• [Task statement] "broadcast_validate b = Ok tt →" appears in one line of the records below. Output that line and each one after it, exactly, through the last line.

Collected data entries:
◇ ◇ ◇ ◇
(* ===== verification/_CoqProject ===== *)
-Q . S2P
Prelude.v
Types.v
Bytes.v
Ring.v
RingSpec.v
RingSafety.v
RingConcurrent.v
Channel.v
Session.v
Provider.v
RingSetup.v
Floss.v
Pipewire.v
Pumps.v
Frame.v
Float.v
Actors.v
SmokeIo.v
HfpSmoke.v
A2dpSmoke.v
LeSmoke.v
DorschePipewire.v
(** C14. [BroadcastConfiguration::validate] accepts exactly the broadcasts with
    a 24-bit id, a positive presentation delay, valid PCM, at least one
    subgroup, only well-formed non-empty subgroups whose BISes repeat the
    subgroup's codec, and BIS indices in 1..=31 that are pairwise distinct over
    the whole broadcast; it rejects all others with an error and never panics
    on the 32-entry [seen_bis] table. *)
Theorem broadcast_validate_spec b :
  (broadcast_validate b = Ok tt ↔ broadcast_wf b) ∧ defined (broadcast_validate b) = true.
Proof.
  destruct (broadcast_validate_cases b) as [[? ->]|[? He]]; [done|].
  destruct (broadcast_validate b); cbn in *; naive_solver.
Qed.

Lemma subgroup_wf_indices g i :
  subgroup_wf g → i ∈ subgroup_indices g → 1 <= i <= 31.
Proof.
  intros (_ & _ & Hf) [b [-> Hb]]%list_elem_of_fmap.
  rewrite Forall_forall in Hf. by destruct (Hf b Hb).
Qed.

Lemma NoDup_bounded_length (l : list Z) (lo hi : Z) :
  NoDup l → (∀ i, i ∈ l → lo <= i < hi) → Z.of_nat (length l) <= Z.max 0 (hi - lo).
Proof.
  intros Hnd Hb.
  assert (l ⊆+ seqZ lo (hi - lo)) as Hs.
  { apply NoDup_submseteq; [done|]. intros i Hi. apply elem_of_seqZ.
    specialize (Hb i Hi). lia. }
  apply submseteq_length in Hs. rewrite length_seqZ in Hs. lia.
Qed.

(** A broadcast that validates carries at most 31 BISes in total. *)
Theorem broadcast_validate_max_31_bis b :
  broadcast_validate b = Ok tt → (length (broadcast_indices b) <= 31)%nat.
Proof.
  intros H. apply broadcast_validate_Ok in H as (_ & _ & _ & _ & Hf & Hnd).
  assert (Z.of_nat (length (broadcast_indices b)) <= Z.max 0 (32 - 1)); [|lia].
  apply NoDup_bounded_length; [done|]. intros i Hi.
  apply list_elem_of_join in Hi as (l & Hi & Hl).
  apply list_elem_of_fmap in Hl as (g & -> & Hg).
  rewrite Forall_forall in Hf. pose proof (subgroup_wf_indices g i (Hf g Hg) Hi). lia.
Qed.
◇ ◇ ◇ ◇
• [Output for this exercise]
  broadcast_validate b = Ok tt → (length (broadcast_indices b) <= 31)%nat.
Proof.
  intros H. apply broadcast_validate_Ok in H as (_ & _ & _ & _ & Hf & Hnd).
  assert (Z.of_nat (length (broadcast_indices b)) <= Z.max 0 (32 - 1)); [|lia].
  apply NoDup_bounded_length; [done|]. intros i Hi.
  apply list_elem_of_join in Hi as (l & Hi & Hl).
  apply list_elem_of_fmap in Hl as (g & -> & Hg).
  rewrite Forall_forall in Hf. pose proof (subgroup_wf_indices g i (Hf g Hg) Hi). lia.
Qed.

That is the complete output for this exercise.